Silent Gifts

“Everybody’s forgotten about us down here,” the chunky young man said to me, his brown eyes sad. “I didn’t want to hurt my back working in the coal mines and wind up disabled with no insurance.” We sat in the dental triage tent at a Remote Area Medical mission in Wise, Virginia, one of the poorest parts of our state. For three days, more than 1700 volunteers gathered from all over to donate free medical, dental, and vision skills to thousands of uninsured men, women, and children.

For most of my time there, which started at 5:30 am on Friday and ended about noon on Sunday, I was a “runner,” charged with the compassionate handover of each patient from their current station to their next. My cherished friend John and I were taking dental triage patients to hygiene, fillings, or extraction stations, then passing them on to the next person for their care.

It was the brief walk I took with each patient that I remember most. I would ask their name and give them mine, shake their hand, and look into each pair of eyes. Most smiled as I said I was here for the first time, then asked if this was their first time. Some were returnees who come annually for this, the only possibility for their care; others were first-timers, like John and me.

“I’ve been blown away with what I’m seeing happen here,” I’d say, my heart filled with emotion. Most responded with an enthusiastic, “Yes, it’s wonderful what people are doing for us here,” then look at me and say, “Thank you.”

Tears well as I remember saying softly, “Please know it’s an honor for me to be here.”

John and I didn’t know what to expect when we decided we would go. We just wanted to go. Now, in hindsight, we are still awed by certain memories, like the young, very pregnant mother of four, there to get her decayed-to-the-gumline teeth removed. She’d traveled here, then made an unexpected visit to the hospital when she thought her water had broken. Fortunately it hadn’t for, if she’d been admitted to the hospital, she would have needed to wait until next year for her much-needed care.

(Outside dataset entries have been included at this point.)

(** The sum of the metric [y], coerced to a number, over the rows with
    x-value [x] and series value [s]. *)
Definition series_total (data : list (gmap string jsval)) (x s y : string) : Q :=
  SummarySpec.total
    (map (y_of y) (filter (λ row, x_of row = x ∧ series_of row = s) data)).

(** The key of metric [y] and series value [s] is formed by no other pair
    of a selected metric and a series value of the table. *)
Definition unique_key (data : list (gmap string jsval)) (y s : string) : Prop :=
  ∀ row y', row ∈ data → y' ∈ yAxes →
    series_key y' (series_of row) = series_key y s → y' = y ∧ series_of row = s.

End Series.

End ChartSpec.

Module ApiCallsSpec.
Import Api.

(** An operation issues exactly one request; it carries the funnel session
    header exactly for a stored, non-empty funnel session id, and never the
    header of the analysis session. *)
Definition sends_funnel_header {File A} (m : M File A) (w : World File) : Prop :=
  ∃ req, sent (m w).2 = sent w ++ [req]
         ∧ (∀ fid, headers req !! "x-funnel-session-id" = Some fid
                   ↔ localStorage w !! "funnel_session_id" = Some fid ∧ fid ≠ "")
         ∧ headers req !! "x-session-id" = None.

(** An operation issues exactly one request, with neither session header. *)
Definition sends_no_session {File A} (m : M File A) (w : World File) : Prop :=
  ∃ req, sent (m w).2 = sent w ++ [req]
         ∧ headers req !! "x-session-id" = None
         ∧ headers req !! "x-funnel-session-id" = None.

(** An operation issues exactly one request, with the given report id and
    neither session header. *)
Definition sends_report_id {File A} (reportId : string) (m : M File A)
    (w : World File) : Prop :=
  ∃ req, sent (m w).2 = sent w ++ [req]
         ∧ headers req !! "x-report-id" = Some reportId
         ∧ headers req !! "x-session-id" = None
         ∧ headers req !! "x-funnel-session-id" = None.

(** An operation leaves every entry of the store but the one under [key]. *)
Definition keeps_but {File A} (key : string) (m : M File A) (w : World File) : Prop :=
  ∀ k, k ≠ key → localStorage (m w).2 !! k = localStorage w !! k.

Definition keeps_store {File A} (m : M File A) (w : World File) : Prop :=
  localStorage (m w).2 = localStorage w.

End ApiCallsSpec.

Module ReportSpec.
Import Api ReportContext.

Section Requests.
Context {File Payload Json : Type}.
Variable JSON_stringify : Payload → string.
Variable base : option string.
Variable network : Request File → option (Response Json).

(** The requests of the provider. *)
Definition create_request : Request File :=
  mkRequest (BASE_URL base +:+ "/report/create") POST ∅ (NoBody File).

Definition add_request (item : Payload) (reportId : string) : Request File :=
  mkRequest (BASE_URL base +:+ "/report/add-item") POST
    (<["x-report-id" := reportId]> (<["content-type" := "application/json"]> ∅))
    (JsonBody File (JSON_stringify item)).

Definition list_request (reportId : string) : Request File :=
  mkRequest (BASE_URL base +:+ "/report/list") GET (<["x-report-id" := reportId]> ∅)
    (NoBody File).

(** The parsed body of an accepted answer to [req], if there is one. *)
Definition accepted (req : Request File) : option Json :=
  match network req with
  | Some r => if ok r then json r else None
  | None => None
  end.

(** A call returns the accepted body, or throws. *)
Definition outcome {A} (r : result A) (o : option A) : Prop :=
  match o with
  | Some v => r = Return v
  | None => ∃ e, r = Throw e
  end.

Variable ReportItem : Type.
Variable report_id : Json → string.
Variable response_items : Json → option (list ReportItem).

(** The server names a report other than [id]. *)
Definition renamed (v : Json) (id : string) : bool :=
  truthy_string (report_id v) && negb (bool_decide (report_id v = id)).

(** What a refresh of the report [id] leaves behind. *)
Definition refreshed (id : string) (st : State ReportItem) : State ReportItem :=
  match accepted (list_request id) with
  | Some v =>
      mkState (if renamed v id then Some (report_id v) else reportId st)
        (default [] (response_items v)) false (showReportBuilder st)
  | None => mkState (reportId st) [] false (showReportBuilder st)
  end.

Definition refreshed_store (id : string) (store : gmap string string)
    : gmap string string :=
  match accepted (list_request id) with
  | Some v => if renamed v id then <["report_id" := report_id v]> store else store
  | None => store
  end.

(** The report id the provider shows is the one kept in the store. *)
Definition in_sync (st : State ReportItem) (store : gmap string string) : Prop :=
  ∀ id, reportId st = Some id → store !! "report_id" = Some id.

End Requests.

End ReportSpec.

Module AppSpec.
Import Api AppState.

(** The headers built by [sessionHeaders] over a store. *)
Definition session_headers (store : gmap string string) : gmap string string :=
  match store !! "session_id" with
  | Some s => if truthy_string s then <["x-session-id" := s]> ∅ else ∅
  | None => ∅
  end.

Section Answers.
Context {File Json : Type}.
Variable network : Request File → option (Response Json).

(** What a call that sends [req] comes back with: the parsed body of an
    accepted answer, or what is thrown; [refused] turns the body text of an
    answer that is not ok into the message of the error. *)
Definition answer_of (refused : string → string) (req : Request File) : Exn + Json :=
  match network req with
  | Some res =>
      if ok res then
        match json res with
        | Some v => inr v
        | None => inl SyntaxError
        end
      else inl (Error (refused (text res)))
  | None => inl NetworkError
  end.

I remember so many faces and stories. Nor will I soon forget hearing RAMs founder, Stan Brock, tell us us the night before the event opened that he hoped one day the people in our country would not need these services so he could take RAM to more third-world countries.

It will take time for me to emotionally process what happened last weekend. Yet what was so unexpected and welcomed, was the deepest sense of us all being one large group of humanity—those who gave and those who received—and how we each gave overt as well as silent, unspoken gifts to each other.

There was also the humbling reminder that how, in the flash of a moment in time or fate, we could all so easily change places.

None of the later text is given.